Your answer should be only the lines below from the one with "- Python [bytes]" to the one with "(** [SIMILARITY_THRESHOLD] is", repeated exactly, ends included.

-- Exercise inputs follows --

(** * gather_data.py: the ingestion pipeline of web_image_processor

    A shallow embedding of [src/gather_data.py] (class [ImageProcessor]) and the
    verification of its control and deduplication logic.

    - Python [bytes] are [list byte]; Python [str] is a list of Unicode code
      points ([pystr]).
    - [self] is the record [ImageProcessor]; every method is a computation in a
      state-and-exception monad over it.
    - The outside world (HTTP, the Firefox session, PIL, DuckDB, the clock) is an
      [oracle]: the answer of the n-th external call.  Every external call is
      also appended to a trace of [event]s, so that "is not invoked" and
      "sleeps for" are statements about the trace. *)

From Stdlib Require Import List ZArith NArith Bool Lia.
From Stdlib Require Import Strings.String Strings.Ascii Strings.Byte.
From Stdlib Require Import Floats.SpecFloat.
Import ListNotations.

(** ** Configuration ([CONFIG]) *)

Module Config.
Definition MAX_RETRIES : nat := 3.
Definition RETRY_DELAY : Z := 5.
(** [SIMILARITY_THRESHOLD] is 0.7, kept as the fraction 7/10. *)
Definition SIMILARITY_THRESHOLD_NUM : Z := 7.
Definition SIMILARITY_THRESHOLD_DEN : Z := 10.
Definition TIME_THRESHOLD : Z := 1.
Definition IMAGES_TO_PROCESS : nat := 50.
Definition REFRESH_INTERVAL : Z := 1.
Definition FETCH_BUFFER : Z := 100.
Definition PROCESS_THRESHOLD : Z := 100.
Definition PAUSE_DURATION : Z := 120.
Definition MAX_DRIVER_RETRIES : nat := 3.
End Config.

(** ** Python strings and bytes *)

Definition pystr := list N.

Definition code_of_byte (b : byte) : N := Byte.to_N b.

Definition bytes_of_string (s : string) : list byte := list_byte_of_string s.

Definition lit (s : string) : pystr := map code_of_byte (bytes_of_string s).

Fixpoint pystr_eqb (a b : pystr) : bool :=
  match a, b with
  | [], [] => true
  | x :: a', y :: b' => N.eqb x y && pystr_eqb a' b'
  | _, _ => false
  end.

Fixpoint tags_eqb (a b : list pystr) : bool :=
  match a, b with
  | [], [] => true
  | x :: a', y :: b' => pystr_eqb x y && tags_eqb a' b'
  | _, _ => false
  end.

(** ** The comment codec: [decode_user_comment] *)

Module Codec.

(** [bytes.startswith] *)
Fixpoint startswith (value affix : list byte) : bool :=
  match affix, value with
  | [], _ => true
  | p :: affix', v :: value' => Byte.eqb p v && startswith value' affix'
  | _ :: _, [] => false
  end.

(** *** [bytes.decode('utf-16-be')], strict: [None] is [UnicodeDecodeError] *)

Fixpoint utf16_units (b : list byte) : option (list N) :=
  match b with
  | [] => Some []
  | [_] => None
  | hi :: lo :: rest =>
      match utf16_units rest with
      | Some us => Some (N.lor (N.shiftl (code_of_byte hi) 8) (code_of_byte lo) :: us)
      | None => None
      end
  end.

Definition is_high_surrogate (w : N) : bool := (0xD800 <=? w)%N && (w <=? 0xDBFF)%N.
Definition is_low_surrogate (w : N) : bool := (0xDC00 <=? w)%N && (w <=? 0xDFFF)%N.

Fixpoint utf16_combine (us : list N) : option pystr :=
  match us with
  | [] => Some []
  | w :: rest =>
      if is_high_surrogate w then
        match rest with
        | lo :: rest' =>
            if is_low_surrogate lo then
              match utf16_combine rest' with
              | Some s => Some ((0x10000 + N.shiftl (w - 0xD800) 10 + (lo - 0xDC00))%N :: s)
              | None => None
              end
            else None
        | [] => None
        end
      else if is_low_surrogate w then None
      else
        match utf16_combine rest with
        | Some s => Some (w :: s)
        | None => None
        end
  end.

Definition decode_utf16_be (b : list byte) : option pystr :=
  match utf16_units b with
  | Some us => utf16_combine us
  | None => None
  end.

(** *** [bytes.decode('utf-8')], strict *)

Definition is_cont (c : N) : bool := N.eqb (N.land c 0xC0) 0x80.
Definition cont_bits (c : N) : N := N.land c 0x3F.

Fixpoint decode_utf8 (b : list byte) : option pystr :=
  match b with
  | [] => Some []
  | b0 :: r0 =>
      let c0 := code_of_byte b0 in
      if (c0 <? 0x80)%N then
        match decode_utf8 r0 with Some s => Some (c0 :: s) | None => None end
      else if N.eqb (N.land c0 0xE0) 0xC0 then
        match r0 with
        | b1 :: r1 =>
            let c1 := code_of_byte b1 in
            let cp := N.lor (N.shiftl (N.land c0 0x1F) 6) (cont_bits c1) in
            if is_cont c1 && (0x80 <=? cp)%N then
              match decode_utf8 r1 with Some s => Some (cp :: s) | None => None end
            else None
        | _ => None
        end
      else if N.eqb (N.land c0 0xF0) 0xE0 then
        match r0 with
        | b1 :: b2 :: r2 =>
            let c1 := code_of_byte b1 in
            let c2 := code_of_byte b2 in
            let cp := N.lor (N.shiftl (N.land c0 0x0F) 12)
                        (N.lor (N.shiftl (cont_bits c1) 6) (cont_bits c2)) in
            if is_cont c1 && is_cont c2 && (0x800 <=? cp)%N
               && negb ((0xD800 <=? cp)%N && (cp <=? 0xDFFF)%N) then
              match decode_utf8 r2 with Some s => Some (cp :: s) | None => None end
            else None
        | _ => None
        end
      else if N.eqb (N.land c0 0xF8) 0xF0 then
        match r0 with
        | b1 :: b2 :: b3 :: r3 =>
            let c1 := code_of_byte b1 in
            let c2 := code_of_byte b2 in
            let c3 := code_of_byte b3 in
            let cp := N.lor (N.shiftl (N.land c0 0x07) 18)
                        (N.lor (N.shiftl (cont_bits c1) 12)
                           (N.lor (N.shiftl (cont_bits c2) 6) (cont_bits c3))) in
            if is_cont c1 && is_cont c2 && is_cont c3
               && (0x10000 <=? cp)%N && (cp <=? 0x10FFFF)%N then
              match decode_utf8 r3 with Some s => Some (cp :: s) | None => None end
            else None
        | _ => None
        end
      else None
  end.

-- Exercise inputs concluded --

_Solution to this task:_
    - Python [bytes] are [list byte]; Python [str] is a list of Unicode code
      points ([pystr]).
    - [self] is the record [ImageProcessor]; every method is a computation in a
      state-and-exception monad over it.
    - The outside world (HTTP, the Firefox session, PIL, DuckDB, the clock) is an
      [oracle]: the answer of the n-th external call.  Every external call is
      also appended to a trace of [event]s, so that "is not invoked" and
      "sleeps for" are statements about the trace. *)

From Stdlib Require Import List ZArith NArith Bool Lia.
From Stdlib Require Import Strings.String Strings.Ascii Strings.Byte.
From Stdlib Require Import Floats.SpecFloat.
Import ListNotations.

(** ** Configuration ([CONFIG]) *)

Module Config.
Definition MAX_RETRIES : nat := 3.
Definition RETRY_DELAY : Z := 5.
(** [SIMILARITY_THRESHOLD] is 0.7, kept as the fraction 7/10. *)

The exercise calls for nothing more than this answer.